3. RESULTS 3.1. Production and Characterization of NPs. NPs were formulated with sizes below 200 nm and a narrow distribution range (Figure 1A,B). These results were observed regardless of the PLGA molecular weight used. Surface coating with polydopamine decreased surface charge from −15.00 ± 9.21 to −25.00 ± 7.31 mV. Subsequent PEGylation further reduced surface charge toward neutrality.
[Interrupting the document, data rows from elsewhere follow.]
(** * weathermin: the radar frame cache, snowfall fusion, playback and
      classification logic of [src/App.jsx], embedded and verified.

    Integers of the program (Unix seconds, frame indices) are [Z]; the
    numbers of the weather series (snowfall, AQI, UV index) are rationals
    [Q], on which comparison and maximum agree with the program's numbers;
    a JS [Map] is a [gmap]; the [try]/[catch] blocks around [localStorage]
    are written in a small state-and-exception monad. *)

From Stdlib Require Import ZArith QArith Qminmax Lqa String Ascii
  DecimalString Qround.
From stdpp Require Import gmap strings list sorting.

Local Open Scope Z_scope.

(** ** Frames and the frame cache ([fetchFrames] of [RadarTab], [fetchRadar]
       of [MiniRadar]) *)

(** [Frame = { time: number (unix seconds), path: string }]. *)
Record frame : Type := Frame { time : Z; path : string }.

#[global] Instance frame_eq_dec : EqDecision frame.
Proof. solve_decision. Defined.

Module FrameCache.

(** [const MAX_AGE_HOURS = 4], [const MAX_AGE_SECONDS = MAX_AGE_HOURS * 60 * 60]. *)
Definition MAX_AGE_HOURS : Z := 4.
Definition MAX_AGE_SECONDS : Z := MAX_AGE_HOURS * 60 * 60.

(** [data.radar.past.concat(data.radar.nowcast || [])]: the fresh batch, the
    past frames followed by the forecast ones. *)
Definition newFrames (past : list frame) (nowcast : option (list frame))
  : list frame :=
  past ++ default [] nowcast.

(** [cachedFrames.forEach(f => { if (f.time >= cutoff) frameMap.set(f.time, f) })] *)
Definition add_cached (cutoff : Z) (frameMap : gmap Z frame) (f : frame)
  : gmap Z frame :=
  if bool_decide (cutoff ≤ time f) then <[time f := f]> frameMap else frameMap.

(** [newFrames.forEach(f => frameMap.set(f.time, f))] *)
Definition add_new (frameMap : gmap Z frame) (f : frame) : gmap Z frame :=
  <[time f := f]> frameMap.

(** The [frameMap] after both [forEach] loops, started from [new Map()]. *)
Definition frameMap (cachedFrames newFrames : list frame) (cutoff : Z)
  : gmap Z frame :=
  foldl add_new (foldl (add_cached cutoff) ∅ cachedFrames) newFrames.

(** The comparator [(a, b) => a.time - b.time] orders by [time]. *)
Definition by_time (a b : frame) : Prop := time a ≤ time b.

#[global] Instance by_time_dec : RelDecision by_time.
Proof. intros a b. unfold by_time. apply _. Defined.

(** [Array.from(frameMap.values()).sort((a, b) => a.time - b.time)].  The
    keys of the map are the times of its values, so the values have distinct
    times and the sorted array does not depend on the order in which the map
    lists them (lemma [sorted_values_unique] below). *)
Definition sorted_values (m : gmap Z frame) : list frame :=
  merge_sort by_time (map_to_list m).*2.

(** The merge of [fetchFrames]: [cutoff = now - MAX_AGE_SECONDS], the two
    loops, then the sort.  The result is [allFrames]. *)
Definition merge (cachedFrames newFrames : list frame) (now maxAgeSeconds : Z)
  : list frame :=
  let cutoff := now - maxAgeSeconds in
  sorted_values (frameMap cachedFrames newFrames cutoff).

(** [allFrames.filter(f => f.time <= now)], the array handed to
    [JSON.stringify] and [localStorage.setItem]. *)
Definition persisted (allFrames : list frame) (now : Z) : list frame :=
  filter (λ f, time f ≤ now) allFrames.

(** The last frame of [l] whose time is [t]: the one a sequence of
    [Map.set] calls leaves under key [t]. *)
Definition latest (t : Z) (l : list frame) : option frame :=
  last (filter (λ f, time f = t) l).

End FrameCache.

(** ** [localStorage] and the [try]/[catch] blocks of [fetchFrames] *)

Module Storage.

(** How a block of statements ends: normally with a value, or by an
    exception. *)
Inductive outcome (A : Type) : Type :=
  | Returned (a : A)
  | Thrown.
Arguments Returned {A} a.
Arguments Thrown {A}.

(** An element of a parsed array, by what the loop over the cached frames
    does with it: [Null] is [null], on which reading [f.time] raises a
    [TypeError]; [NoTime] is a value whose [time] is [undefined] (a number,
    a string, a boolean, an array, an object without that property), for
    which [f.time >= cutoff] is false; [AFrame f] is a frame object.  A
    value whose [time] is present without being a number is not
    represented. *)
Inductive element : Type :=
  | Null
  | NoTime
  | AFrame (f : frame).

(** The value [JSON.parse] returns: an array, or a value that has no
    [forEach] ([null], a number, a string, a boolean, an object). *)
Inductive value : Type :=
  | Array (elems : list element)
  | NotArray.

(** The string held under a storage key, seen through what the program does
    with it: [Empty] is the empty string (falsy in [if (cached)]), [Json v]
    is a text that [JSON.parse] reads as [v], [Malformed] is any text on
    which [JSON.parse] throws a [SyntaxError]. *)
Inductive text : Type :=
  | Empty
  | Json (v : value)
  | Malformed.

(** The output of [JSON.stringify] on an array of frames; [JSON.parse] reads
    it back as that array. *)
Definition Serialized (frames : list frame) : text :=
  Json (Array (AFrame <$> frames)).

(** The ways the browser can fail the program: [getItem] throws (storage
    access denied), [JSON.stringify] throws, [setItem] throws (quota). *)
Record faults : Type := Faults {
  getItem_throws : bool;
  stringify_throws : bool;
  setItem_throws : bool
}.

(** Statements run on the contents of [localStorage]. *)
Definition M (A : Type) : Type :=
  gmap string text → outcome A * gmap string text.

Definition ret {A} (a : A) : M A := λ s, (Returned a, s).

Definition throw {A} : M A := λ s, (Thrown, s).

Definition bind {A B} (m : M A) (k : A → M B) : M B :=
  λ s, match m s with
       | (Returned a, s') => k a s'
       | (Thrown, s') => (Thrown, s')
       end.

(** [try { body } catch (e) { handler }] *)
Definition try_catch {A} (body handler : M A) : M A :=
  λ s, match body s with
       | (Returned a, s') => (Returned a, s')
       | (Thrown, s') => handler s'
       end.

Notation "'let!' x ':=' m 'in' k" := (bind m (λ x, k))
  (at level 10, x pattern, m at level 200, k at level 200).

(** [localStorage.getItem(key)]: [null] when the key is absent. *)
Definition getItem (fl : faults) (key : string) : M (option text) :=
  λ s, if getItem_throws fl then (Thrown, s) else (Returned (s !! key), s).

(** [localStorage.setItem(key, value)] *)
Definition setItem (fl : faults) (key : string) (value : text) : M unit :=
  λ s, if setItem_throws fl then (Thrown, s)
       else (Returned tt, <[key := value]> s).

Definition JSON_parse (c : text) : M value :=
  match c with
  | Json v => ret v
  | Empty | Malformed => throw
  end.

Definition JSON_stringify (fl : faults) (l : list frame) : M text :=
  if stringify_throws fl then throw else ret (Serialized l).

(** [[
    let cachedFrames = []
    try {
      const cached = localStorage.getItem(CACHE_KEY)
      if (cached) cachedFrames = JSON.parse(cached)
    } catch (e) {}
    ]]
    [if (cached)] is false on [null] and on the empty string. *)
Definition load_cached (fl : faults) (CACHE_KEY : string) : M value :=
  try_catch
    (let! cached := getItem fl CACHE_KEY in
     match cached with
     | None | Some Empty => ret (Array [])
     | Some c => JSON_parse c
     end)
    (ret (Array [])).

Definition is_null (e : element) : bool :=
  match e with Null => true | _ => false end.

Definition frame_of (e : element) : option frame :=
  match e with AFrame f => Some f | _ => None end.

(** What [cachedFrames.forEach(f => { if (f.time >= cutoff) ... })] meets,
    outside any [try]: a value without [forEach] and a [null] element raise
    a [TypeError]; an element without a time fails the test and is passed
    over; the frame objects are the ones the age test and [frameMap.set]
    run on. *)
Definition cached_frames (v : value) : M (list frame) :=
  match v with
  | NotArray => throw
  | Array elems =>
      if existsb is_null elems then throw else ret (omap frame_of elems)
  end.

(** The cached frames a poll merges with. *)
Definition read_cache (fl : faults) (CACHE_KEY : string) : M (list frame) :=
  let! cachedFrames := load_cached fl CACHE_KEY in
  cached_frames cachedFrames.

(** [[
    try {
      localStorage.setItem(CACHE_KEY,
        JSON.stringify(allFrames.filter(f => f.time <= now)))
    } catch (e) {}
    ]] *)
Definition save_cached (fl : faults) (CACHE_KEY : string)
    (allFrames : list frame) (now : Z) : M unit :=
  try_catch
    (let! s := JSON_stringify fl (FrameCache.persisted allFrames now) in
     setItem fl CACHE_KEY s)
    (ret tt).

(** The body of [fetchFrames] after the manifest has arrived: [newFrames] is
    [data.radar.past.concat(data.radar.nowcast || [])], [now] is
    [Math.floor(Date.now() / 1000)]; the value returned is the argument of
    [setRadarFrames].  [Thrown] is an exception that reaches the outer
    [catch (err)], which logs it and sets no window. *)
Definition fetchFrames (fl : faults) (CACHE_KEY : string)
    (newFrames : list frame) (now : Z) : M (list frame) :=
  let! cachedFrames := read_cache fl CACHE_KEY in
  let allFrames :=
    FrameCache.merge cachedFrames newFrames now FrameCache.MAX_AGE_SECONDS in
  let! _ := save_cached fl CACHE_KEY allFrames now in
  ret allFrames.

(** [const CACHE_KEY = 'radar_frame_cache_full'] in [RadarTab]. *)
Definition CACHE_KEY_full : string := "radar_frame_cache_full".

End Storage.

(** ** Playback ([RadarTab], [MiniRadar]) *)

Module Playback.

(** [currentFrame] and [isPlaying] of [RadarTab]. *)
Record state : Type := State { currentFrame : Z; isPlaying : bool }.

(** [(prev) => (prev + 1) % radarFrames.length]; [%] is the truncated
    remainder. *)
Definition advance (length prev : Z) : Z := Z.rem (prev + 1) length.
Depositing polydopamine followed by PEGylation did not change the surface morphology of NPs made from high molecular weight PLGA (MW = 125 kDa) (Figure 1C). However, the same coating procedure resulted in surface roughness for NPs made of low molecular weight PLGA (MW = 3 kDa), which was not observed for uncoated NPs (Supporting Information Figure 1). The coating did not affect NP size, which remained stable for 1 week at 4 °C. 3.2. Selection of PEG Chemistry for Coating Based on Macrophage Evading Capacity of NPs and Extent of Protein Adsorption. NPs were PEGylated by linkage of the PEG’s amine terminus to the polydopamine-coated particles. Two concentrations of PEG (1 and 3 mg/mL) were used for coating. One mg/mL PEGylation did not result in macrophage (J774A.1) evasion, but 3 mg/mL of (i) 4 arm-PEG-NH2 (5 kDa), (ii) NH2−PEG-NH2 (7.5 kDa), or (iii) 4 arm-PEG-NH2 (10 kDa) prevented uptake by macrophages. Among these, 4 arm-PEGNH2 (5 kDa) most strongly prevented phagocytosis. Flow cytometry analysis additionally showed greater uptake of NPs that were coated with PEGs of larger molecular weights (10 and 40 kDa) (Figure 2B and Supporting Information Figure 2). Next, it was shown that effective coatings could also minimize protein adsorption (Figure 2C), as summarized here. Micrograms of protein adsorbed to 1 mg of each NP are as follows: PP NP = 4.8 ± 0.4, methoxy-PEG-NH2 (5 kDa) = 12.6 ± 0.9, 4 arm-PEG-NH2 (5 kDa) = 3.6 ± 0.5, NH2-PEG-NH2 (7.5 kDa) = 6.0 ± 0.4, 4 arm-PEG-NH2 (10 kDa) = 6.2 ± 0.6, 8 arm-PEGNH2 (20 kDa) = 14.6 ± 0.5, and Y-PEG-NH2 (40 kDa) = 16.4 ± 1.1.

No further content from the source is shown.